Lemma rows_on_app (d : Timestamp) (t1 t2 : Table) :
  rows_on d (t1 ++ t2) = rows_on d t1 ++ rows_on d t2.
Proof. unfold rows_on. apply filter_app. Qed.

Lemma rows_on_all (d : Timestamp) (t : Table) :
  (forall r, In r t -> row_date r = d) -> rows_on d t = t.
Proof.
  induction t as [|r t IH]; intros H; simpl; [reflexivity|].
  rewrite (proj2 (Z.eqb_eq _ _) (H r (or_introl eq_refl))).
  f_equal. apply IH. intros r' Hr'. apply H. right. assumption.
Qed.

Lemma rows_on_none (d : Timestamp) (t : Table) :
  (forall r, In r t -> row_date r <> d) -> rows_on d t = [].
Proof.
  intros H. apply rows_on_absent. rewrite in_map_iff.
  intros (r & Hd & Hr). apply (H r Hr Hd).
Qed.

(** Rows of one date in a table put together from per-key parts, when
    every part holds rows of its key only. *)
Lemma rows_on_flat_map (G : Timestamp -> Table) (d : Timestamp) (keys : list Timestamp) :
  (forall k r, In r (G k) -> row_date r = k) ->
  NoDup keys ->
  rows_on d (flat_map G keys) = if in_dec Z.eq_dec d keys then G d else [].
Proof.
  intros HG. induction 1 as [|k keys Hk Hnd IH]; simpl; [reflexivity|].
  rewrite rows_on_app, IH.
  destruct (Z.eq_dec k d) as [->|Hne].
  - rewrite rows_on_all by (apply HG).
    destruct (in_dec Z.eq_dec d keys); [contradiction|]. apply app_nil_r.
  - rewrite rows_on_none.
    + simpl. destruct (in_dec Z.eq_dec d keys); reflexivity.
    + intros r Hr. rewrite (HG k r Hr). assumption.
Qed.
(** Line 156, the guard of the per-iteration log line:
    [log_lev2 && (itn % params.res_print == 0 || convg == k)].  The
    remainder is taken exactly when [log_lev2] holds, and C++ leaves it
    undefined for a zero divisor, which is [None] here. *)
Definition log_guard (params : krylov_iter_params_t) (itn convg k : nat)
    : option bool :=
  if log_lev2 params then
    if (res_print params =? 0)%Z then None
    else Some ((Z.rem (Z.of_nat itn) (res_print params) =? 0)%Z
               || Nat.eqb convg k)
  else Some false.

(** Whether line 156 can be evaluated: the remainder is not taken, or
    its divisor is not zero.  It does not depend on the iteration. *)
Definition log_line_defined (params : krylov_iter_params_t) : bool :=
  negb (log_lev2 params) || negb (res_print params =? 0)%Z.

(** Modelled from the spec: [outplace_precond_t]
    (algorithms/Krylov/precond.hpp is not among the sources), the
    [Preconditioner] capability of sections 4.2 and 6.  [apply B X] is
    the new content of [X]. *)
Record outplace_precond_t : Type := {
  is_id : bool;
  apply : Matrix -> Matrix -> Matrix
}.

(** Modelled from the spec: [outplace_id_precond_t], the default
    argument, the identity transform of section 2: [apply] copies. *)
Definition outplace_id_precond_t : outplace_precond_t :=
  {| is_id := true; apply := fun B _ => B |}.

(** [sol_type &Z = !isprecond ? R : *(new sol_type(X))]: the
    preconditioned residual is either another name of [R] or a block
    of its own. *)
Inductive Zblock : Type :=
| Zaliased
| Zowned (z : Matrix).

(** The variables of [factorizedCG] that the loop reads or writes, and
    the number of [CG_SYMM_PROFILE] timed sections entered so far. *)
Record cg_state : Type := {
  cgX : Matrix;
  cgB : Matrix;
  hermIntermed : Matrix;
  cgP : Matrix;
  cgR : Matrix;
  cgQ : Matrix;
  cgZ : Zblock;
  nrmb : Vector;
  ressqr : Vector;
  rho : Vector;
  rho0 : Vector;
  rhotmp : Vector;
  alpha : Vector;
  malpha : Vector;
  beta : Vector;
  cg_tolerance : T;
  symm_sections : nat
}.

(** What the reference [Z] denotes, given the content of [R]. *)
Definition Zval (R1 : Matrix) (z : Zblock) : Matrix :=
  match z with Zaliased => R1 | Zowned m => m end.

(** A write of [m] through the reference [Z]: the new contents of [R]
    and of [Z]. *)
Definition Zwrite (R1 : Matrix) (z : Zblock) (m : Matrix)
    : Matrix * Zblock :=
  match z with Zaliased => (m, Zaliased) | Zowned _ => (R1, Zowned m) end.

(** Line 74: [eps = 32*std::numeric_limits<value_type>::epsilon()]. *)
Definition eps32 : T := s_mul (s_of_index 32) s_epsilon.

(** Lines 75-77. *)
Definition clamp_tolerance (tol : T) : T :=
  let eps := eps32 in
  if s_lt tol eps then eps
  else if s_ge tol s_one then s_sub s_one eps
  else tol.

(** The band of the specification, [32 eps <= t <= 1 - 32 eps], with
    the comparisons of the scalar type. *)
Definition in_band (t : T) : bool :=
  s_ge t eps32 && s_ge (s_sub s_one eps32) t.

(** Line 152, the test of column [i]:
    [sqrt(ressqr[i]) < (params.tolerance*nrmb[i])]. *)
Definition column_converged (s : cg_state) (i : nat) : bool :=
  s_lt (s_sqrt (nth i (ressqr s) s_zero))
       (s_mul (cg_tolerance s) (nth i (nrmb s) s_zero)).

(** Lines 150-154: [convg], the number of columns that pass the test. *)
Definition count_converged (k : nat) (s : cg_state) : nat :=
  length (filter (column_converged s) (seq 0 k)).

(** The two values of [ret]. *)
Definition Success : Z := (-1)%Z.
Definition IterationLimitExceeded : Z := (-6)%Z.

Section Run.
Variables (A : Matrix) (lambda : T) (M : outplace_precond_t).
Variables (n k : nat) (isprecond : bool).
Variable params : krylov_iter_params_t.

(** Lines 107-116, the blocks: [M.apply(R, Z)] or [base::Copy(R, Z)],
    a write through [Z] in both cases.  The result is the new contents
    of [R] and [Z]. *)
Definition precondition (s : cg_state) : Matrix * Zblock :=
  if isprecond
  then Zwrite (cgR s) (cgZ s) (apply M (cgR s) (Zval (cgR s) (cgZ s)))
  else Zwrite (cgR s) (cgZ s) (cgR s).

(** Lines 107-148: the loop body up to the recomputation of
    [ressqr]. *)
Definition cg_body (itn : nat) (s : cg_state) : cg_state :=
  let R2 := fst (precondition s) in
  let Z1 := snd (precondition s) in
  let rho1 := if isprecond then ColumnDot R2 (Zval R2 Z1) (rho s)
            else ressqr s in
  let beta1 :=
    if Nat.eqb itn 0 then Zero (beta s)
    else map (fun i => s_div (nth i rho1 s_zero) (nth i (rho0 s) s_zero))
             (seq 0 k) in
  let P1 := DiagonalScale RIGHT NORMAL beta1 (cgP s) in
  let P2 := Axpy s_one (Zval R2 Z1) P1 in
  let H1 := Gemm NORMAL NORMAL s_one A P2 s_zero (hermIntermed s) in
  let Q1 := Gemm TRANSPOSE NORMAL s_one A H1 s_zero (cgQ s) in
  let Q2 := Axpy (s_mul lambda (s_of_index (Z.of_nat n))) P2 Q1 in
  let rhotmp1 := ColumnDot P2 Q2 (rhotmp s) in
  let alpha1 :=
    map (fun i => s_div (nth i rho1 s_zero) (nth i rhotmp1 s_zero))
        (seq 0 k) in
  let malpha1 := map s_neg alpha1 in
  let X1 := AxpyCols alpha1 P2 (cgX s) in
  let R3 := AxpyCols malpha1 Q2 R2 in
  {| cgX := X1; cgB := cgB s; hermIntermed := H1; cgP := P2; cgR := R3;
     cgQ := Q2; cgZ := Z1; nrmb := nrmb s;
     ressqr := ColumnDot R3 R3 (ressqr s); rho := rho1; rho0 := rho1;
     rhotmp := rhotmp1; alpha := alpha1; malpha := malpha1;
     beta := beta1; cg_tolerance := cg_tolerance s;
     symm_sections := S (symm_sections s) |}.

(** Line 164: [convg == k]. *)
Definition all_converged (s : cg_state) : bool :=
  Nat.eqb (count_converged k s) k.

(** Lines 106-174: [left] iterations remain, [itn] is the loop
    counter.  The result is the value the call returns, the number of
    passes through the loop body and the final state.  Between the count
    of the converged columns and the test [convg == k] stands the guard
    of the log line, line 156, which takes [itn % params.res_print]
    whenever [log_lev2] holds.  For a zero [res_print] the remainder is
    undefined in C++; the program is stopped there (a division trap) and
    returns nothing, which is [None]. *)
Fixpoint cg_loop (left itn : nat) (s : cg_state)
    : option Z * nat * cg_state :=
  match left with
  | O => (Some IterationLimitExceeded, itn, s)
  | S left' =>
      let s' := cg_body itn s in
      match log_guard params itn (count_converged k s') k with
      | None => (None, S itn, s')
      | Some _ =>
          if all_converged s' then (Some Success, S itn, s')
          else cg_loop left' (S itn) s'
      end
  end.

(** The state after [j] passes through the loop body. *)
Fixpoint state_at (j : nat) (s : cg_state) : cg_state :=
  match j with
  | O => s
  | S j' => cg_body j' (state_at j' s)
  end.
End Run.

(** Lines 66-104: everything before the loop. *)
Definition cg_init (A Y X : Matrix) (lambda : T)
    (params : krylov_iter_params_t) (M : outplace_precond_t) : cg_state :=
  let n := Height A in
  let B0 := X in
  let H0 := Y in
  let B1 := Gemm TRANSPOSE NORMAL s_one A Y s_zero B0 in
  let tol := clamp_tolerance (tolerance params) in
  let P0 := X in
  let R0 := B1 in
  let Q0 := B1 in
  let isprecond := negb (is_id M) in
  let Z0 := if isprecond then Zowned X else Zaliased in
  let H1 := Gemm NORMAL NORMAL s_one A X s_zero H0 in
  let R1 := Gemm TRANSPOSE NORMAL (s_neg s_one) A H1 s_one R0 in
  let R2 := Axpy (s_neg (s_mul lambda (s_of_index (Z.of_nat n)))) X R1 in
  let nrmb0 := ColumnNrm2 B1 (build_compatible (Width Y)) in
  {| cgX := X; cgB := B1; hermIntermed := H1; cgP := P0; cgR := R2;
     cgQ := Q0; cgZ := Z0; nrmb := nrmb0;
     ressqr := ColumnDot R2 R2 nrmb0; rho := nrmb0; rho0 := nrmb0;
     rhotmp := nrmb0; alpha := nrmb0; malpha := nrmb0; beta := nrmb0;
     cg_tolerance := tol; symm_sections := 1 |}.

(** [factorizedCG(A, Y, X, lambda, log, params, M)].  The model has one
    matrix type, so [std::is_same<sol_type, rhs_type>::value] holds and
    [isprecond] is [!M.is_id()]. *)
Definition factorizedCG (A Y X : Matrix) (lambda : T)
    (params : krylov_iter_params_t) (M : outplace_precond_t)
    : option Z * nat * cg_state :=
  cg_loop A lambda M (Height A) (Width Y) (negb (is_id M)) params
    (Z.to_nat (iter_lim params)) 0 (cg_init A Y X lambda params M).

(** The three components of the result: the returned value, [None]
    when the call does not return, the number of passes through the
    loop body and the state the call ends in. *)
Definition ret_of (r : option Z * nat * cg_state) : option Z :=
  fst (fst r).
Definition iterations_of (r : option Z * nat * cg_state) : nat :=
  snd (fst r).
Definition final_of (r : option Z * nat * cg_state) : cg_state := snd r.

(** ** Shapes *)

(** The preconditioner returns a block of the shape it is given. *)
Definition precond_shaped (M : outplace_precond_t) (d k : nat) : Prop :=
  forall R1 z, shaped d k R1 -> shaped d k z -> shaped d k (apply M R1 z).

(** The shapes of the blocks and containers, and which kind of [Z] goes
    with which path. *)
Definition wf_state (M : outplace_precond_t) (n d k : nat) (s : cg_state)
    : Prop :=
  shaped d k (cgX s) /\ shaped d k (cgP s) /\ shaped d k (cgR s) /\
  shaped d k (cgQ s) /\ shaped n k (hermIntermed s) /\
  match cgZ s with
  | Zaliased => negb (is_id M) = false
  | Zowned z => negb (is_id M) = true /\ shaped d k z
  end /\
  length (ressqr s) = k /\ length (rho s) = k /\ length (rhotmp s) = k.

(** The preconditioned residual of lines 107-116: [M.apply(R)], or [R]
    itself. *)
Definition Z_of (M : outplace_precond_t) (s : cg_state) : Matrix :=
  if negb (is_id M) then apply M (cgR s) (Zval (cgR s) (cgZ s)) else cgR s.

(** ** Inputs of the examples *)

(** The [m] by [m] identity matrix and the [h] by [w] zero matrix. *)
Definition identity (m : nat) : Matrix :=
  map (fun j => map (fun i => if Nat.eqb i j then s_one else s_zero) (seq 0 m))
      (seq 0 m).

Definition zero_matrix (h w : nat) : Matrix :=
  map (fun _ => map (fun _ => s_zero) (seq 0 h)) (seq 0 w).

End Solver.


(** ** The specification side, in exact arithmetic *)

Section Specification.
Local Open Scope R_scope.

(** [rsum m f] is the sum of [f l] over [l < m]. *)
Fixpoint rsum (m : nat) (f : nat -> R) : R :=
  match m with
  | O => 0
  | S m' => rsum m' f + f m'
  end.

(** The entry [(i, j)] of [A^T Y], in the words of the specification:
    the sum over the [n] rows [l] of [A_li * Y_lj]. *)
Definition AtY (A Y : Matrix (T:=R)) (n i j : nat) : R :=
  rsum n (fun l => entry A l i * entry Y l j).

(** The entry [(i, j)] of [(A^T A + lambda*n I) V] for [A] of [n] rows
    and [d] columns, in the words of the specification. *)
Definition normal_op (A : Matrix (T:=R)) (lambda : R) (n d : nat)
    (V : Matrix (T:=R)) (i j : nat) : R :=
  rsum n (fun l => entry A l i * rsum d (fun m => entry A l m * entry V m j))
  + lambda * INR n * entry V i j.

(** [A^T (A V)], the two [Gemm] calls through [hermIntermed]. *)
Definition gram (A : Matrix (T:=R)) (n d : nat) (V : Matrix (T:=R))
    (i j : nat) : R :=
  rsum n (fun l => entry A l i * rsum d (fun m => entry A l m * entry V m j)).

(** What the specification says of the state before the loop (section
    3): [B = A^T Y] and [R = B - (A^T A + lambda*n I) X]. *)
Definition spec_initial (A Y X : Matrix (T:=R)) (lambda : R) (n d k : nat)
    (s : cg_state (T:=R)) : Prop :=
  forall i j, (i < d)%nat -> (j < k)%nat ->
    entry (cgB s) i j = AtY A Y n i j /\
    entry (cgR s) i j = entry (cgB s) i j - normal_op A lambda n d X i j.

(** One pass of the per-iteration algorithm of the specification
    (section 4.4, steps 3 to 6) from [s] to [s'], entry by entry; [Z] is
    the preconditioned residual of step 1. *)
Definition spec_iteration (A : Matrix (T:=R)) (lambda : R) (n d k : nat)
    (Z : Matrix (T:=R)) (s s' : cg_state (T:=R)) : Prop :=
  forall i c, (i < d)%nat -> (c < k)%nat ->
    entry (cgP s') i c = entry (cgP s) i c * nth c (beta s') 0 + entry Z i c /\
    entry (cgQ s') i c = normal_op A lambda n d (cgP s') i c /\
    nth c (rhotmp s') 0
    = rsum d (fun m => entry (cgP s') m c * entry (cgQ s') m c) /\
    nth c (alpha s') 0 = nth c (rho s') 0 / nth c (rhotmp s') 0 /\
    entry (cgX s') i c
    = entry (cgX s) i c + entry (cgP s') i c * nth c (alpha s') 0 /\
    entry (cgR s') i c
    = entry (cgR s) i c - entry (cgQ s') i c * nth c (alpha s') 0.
#####
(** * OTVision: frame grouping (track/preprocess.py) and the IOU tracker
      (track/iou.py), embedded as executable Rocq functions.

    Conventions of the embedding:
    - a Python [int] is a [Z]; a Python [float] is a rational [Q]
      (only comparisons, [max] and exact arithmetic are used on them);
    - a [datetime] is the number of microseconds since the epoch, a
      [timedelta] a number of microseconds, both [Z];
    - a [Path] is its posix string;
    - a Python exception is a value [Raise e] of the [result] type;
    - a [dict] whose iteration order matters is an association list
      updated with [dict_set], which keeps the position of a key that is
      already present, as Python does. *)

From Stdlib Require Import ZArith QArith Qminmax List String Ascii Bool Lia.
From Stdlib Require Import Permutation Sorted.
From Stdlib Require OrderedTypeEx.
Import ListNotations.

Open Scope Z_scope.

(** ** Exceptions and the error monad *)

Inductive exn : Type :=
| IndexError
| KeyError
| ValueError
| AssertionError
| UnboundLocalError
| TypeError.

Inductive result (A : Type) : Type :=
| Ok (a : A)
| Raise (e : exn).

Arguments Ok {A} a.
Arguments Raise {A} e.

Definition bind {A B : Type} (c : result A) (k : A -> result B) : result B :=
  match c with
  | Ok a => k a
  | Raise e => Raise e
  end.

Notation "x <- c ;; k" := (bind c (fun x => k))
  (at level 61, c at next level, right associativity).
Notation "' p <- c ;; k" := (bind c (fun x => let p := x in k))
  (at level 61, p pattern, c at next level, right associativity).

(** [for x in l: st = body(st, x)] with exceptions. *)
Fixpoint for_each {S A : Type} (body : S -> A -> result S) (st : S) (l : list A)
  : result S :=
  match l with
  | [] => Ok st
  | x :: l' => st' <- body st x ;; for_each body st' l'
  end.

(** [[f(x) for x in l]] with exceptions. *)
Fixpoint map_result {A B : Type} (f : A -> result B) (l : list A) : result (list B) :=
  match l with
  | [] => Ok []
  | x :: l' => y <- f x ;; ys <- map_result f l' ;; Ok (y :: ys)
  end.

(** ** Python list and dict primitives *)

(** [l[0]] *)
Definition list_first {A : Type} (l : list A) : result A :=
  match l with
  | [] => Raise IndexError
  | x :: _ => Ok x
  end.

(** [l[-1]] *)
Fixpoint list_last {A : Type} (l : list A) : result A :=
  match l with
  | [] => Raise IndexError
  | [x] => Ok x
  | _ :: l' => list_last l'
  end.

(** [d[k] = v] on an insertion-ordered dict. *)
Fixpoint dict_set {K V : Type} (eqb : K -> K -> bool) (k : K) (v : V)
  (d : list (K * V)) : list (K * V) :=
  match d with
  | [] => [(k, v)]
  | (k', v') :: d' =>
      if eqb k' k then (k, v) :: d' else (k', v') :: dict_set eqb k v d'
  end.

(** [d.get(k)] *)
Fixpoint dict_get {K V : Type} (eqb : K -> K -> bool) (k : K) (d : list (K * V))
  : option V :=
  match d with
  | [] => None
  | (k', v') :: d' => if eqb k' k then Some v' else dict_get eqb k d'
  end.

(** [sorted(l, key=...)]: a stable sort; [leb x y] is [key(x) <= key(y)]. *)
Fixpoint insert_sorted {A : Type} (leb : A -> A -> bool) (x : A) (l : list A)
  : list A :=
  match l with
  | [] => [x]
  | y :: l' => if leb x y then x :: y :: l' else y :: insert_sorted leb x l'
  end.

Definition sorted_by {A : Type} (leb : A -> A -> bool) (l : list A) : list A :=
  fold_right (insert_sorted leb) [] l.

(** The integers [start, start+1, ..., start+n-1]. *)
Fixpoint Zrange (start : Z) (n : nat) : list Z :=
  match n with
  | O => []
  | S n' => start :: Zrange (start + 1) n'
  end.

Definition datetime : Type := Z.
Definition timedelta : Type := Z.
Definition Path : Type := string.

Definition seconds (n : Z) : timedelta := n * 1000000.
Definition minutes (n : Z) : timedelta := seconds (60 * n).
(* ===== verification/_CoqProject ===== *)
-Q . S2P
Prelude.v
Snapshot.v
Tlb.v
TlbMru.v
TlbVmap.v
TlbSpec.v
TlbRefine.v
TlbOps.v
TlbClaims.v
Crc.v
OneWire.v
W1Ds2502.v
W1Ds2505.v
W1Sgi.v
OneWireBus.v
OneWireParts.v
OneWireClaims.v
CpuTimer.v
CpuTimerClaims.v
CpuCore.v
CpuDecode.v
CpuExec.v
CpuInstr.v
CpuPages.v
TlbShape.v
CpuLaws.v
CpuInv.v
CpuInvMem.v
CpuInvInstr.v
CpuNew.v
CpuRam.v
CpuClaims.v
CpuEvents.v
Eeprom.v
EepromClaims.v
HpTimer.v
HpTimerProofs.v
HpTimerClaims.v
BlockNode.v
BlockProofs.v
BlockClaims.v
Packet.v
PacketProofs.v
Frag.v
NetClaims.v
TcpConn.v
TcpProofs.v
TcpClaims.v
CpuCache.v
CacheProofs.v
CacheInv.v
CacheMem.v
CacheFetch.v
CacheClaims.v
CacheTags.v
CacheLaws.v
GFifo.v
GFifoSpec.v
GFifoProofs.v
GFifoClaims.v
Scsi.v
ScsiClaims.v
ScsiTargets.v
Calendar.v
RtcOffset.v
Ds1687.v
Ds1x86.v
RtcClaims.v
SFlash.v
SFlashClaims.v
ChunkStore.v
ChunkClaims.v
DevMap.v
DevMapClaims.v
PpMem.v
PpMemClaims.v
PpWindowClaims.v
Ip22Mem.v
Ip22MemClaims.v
#####
Retype word for word everything in the listing above from the line that holds "with which path. *)" down to the line that holds "(V : Matrix (T:=R)) (i". Keep both end lines and leave out the rest.

    with which path. *)
Definition wf_state (M : outplace_precond_t) (n d k : nat) (s : cg_state)
    : Prop :=
  shaped d k (cgX s) /\ shaped d k (cgP s) /\ shaped d k (cgR s) /\
  shaped d k (cgQ s) /\ shaped n k (hermIntermed s) /\
  match cgZ s with
  | Zaliased => negb (is_id M) = false
  | Zowned z => negb (is_id M) = true /\ shaped d k z
  end /\
  length (ressqr s) = k /\ length (rho s) = k /\ length (rhotmp s) = k.

(** The preconditioned residual of lines 107-116: [M.apply(R)], or [R]
    itself. *)
Definition Z_of (M : outplace_precond_t) (s : cg_state) : Matrix :=
  if negb (is_id M) then apply M (cgR s) (Zval (cgR s) (cgZ s)) else cgR s.

(** ** Inputs of the examples *)

(** The [m] by [m] identity matrix and the [h] by [w] zero matrix. *)
Definition identity (m : nat) : Matrix :=
  map (fun j => map (fun i => if Nat.eqb i j then s_one else s_zero) (seq 0 m))
      (seq 0 m).

Definition zero_matrix (h w : nat) : Matrix :=
  map (fun _ => map (fun _ => s_zero) (seq 0 h)) (seq 0 w).

End Solver.


(** ** The specification side, in exact arithmetic *)

Section Specification.
Local Open Scope R_scope.

(** [rsum m f] is the sum of [f l] over [l < m]. *)
Fixpoint rsum (m : nat) (f : nat -> R) : R :=
  match m with
  | O => 0
  | S m' => rsum m' f + f m'
  end.

(** The entry [(i, j)] of [A^T Y], in the words of the specification:
    the sum over the [n] rows [l] of [A_li * Y_lj]. *)
Definition AtY (A Y : Matrix (T:=R)) (n i j : nat) : R :=
  rsum n (fun l => entry A l i * entry Y l j).

(** The entry [(i, j)] of [(A^T A + lambda*n I) V] for [A] of [n] rows
    and [d] columns, in the words of the specification. *)
Definition normal_op (A : Matrix (T:=R)) (lambda : R) (n d : nat)
    (V : Matrix (T:=R)) (i j : nat) : R :=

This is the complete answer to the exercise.